22 (1) Any of the following advertising signs relating to the letting or selling of property must comply with the following requirements:
(a) A sign not exceeding 600mm x 450mm in size containing the words “for sale” , “to let” or “sold” in respect of a dwelling house or residential building and displaying only the name, address and telephone number of the owner of the property or his or her estate agent, must be –
(i) placed on or attached to the building concerned;
(ii) attached parallel to a boundary fence or wall of the property concerned;
(iii) otherwise displayed within the boundaries of the property concerned;
(iv) on that part of a public street, other than the roadway, on which the property concerned fronts and directly in front of such property and subject to it not obstructing any pedestrian traffic; and
(v) limited, if an estate agent is involved, to one sign per estate agent per property;
(b) A single sign per street frontage of a property not exceeding 600mm x 450mm in size, which contains only the word “sold” and the name address and telephone number of the estate agent concerned, in respect of any dwelling house, or residential building, and which –
(i) is displayed only after every sign specified in paragraph (a) has been removed;
(ii) is placed, attached or displayed as specified in paragraph (a)(i), (ii) or (iii);
(c) A single sign not exceeding 8m² in extent per building flat on the façade of a non-residential building which contains only the words “for sale”, “to let” or “sold” and the name, address and telephone number of the owner or his or her estate agent, or only the word “sold” and the said particulars of the estate agent, for a period not exceeding 90 days;
(d) A sign not exceeding 600mm x 450mm in size, displayed on a vacant residential property, which displays only the words “for sale” and the name, address and telephone number of the owner or his or her estate agent concerned, or only the word “sold” and the name address and telephone number of that agent;
(e) A “for sale” sign must be limited to one sign per estate agent and may be displayed for a period not exceeding 90 days; and
(f) A single sign not exceeding 8m² in extent per property, on a vacant non-residential property, on which the words “for sale” or “to let” and the name, address and telephone number of the owner or his or her estate agent are displayed or the word “sold” and the name, address and telephone number of the estate agent concerned, may be displayed for a period of not exceeding 90 days;
(2) Not more than eight (8) directional signs and only on show days indicating the position of a property for sale or to let may be displayed by an estate agent and “show days” shall mean on Saturdays and Sundays only between the hours of 8H00 and 17H00 and such signs shall be removed daily at the conclusion of such show day.

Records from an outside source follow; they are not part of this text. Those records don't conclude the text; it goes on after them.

(* ===== verification/PropertyProof.v ===== *)
(** * Theorems about the property cache and its manager

    The cache and the store are seen as one finite map, [view]: the pairs of
    the used items take precedence over what is stored.  Reads return what the
    map holds, writes update it, and the flush operations move pairs into the
    store without changing it.  Because the cache compares only the first
    [strlen(name)] bytes, this holds for the names that are neither a prefix
    of another name in use nor have one as a prefix ([isolated]), whatever is
    done under the other names; [property_cache_prefix_clash] shows what
    happens to names that are prefixes of each other.

    The second part is about the conversions of property_manager.c. *)

From stdpp Require Import base numbers list strings gmap.
From S2P Require Import Prelude Nvram Property.
Open Scope Z_scope.

(** ** The pairs of the cache items *)

Definition binds (it : cahce_item_data) (k : string) (v : list Z) : Prop :=
  used_flag it = true /\ name it = Some k /\ data it = Some v.

Definition item_map (it : cahce_item_data) : gmap string (list Z) :=
  if used_flag it then
    match name it, data it with Some k, Some v => {[ k := v ]} | _, _ => ∅ end
  else ∅.

Definition cmap (l : list cahce_item_data) : gmap string (list Z) :=
  foldr (fun it m => item_map it ∪ m) ∅ l.

Definition distinct (l : list cahce_item_data) : Prop :=
  forall i j a b k v w, l !! i = Some a -> l !! j = Some b ->
    binds a k v -> binds b k w -> i = j.

Lemma item_map_Some it k v : item_map it !! k = Some v <-> binds it k v.
Proof.
  unfold item_map, binds. destruct (used_flag it); [|rewrite lookup_empty; naive_solver].
  destruct (name it) as [k'|], (data it) as [v'|]; rewrite ?lookup_empty; try naive_solver.
  rewrite lookup_singleton_Some. naive_solver.
Qed.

Estate agents, non-permanent boards that are not placed in designated advertising spaces, such as on public dustbins and street poles are actually illegal and if impounded by the Metro Police could end up costing you up to R1,000 per board – a figure we were quoted, though not from an official at the department.
Retrieving impounded boards is one thing; the by-laws do carry infringement penalties, too. According to the City of Johannesburg, an agent who contravenes the laws will be guilty of an offence and “upon conviction be liable to a fine or imprisonment not exceeding 20 years, or to both a fine and such imprisonment and the fine shall be calculated according to the ratio determined for such imprisonment in terms of the Adjustment of Fines Act”.
Harsh penalties for which many may call insignificant infringements in a country with a crime rate as high as ours. Remember ex New York Mayor Rudy Giuliani’s “Broken Window” tactic against crime? Fix the “small” things first.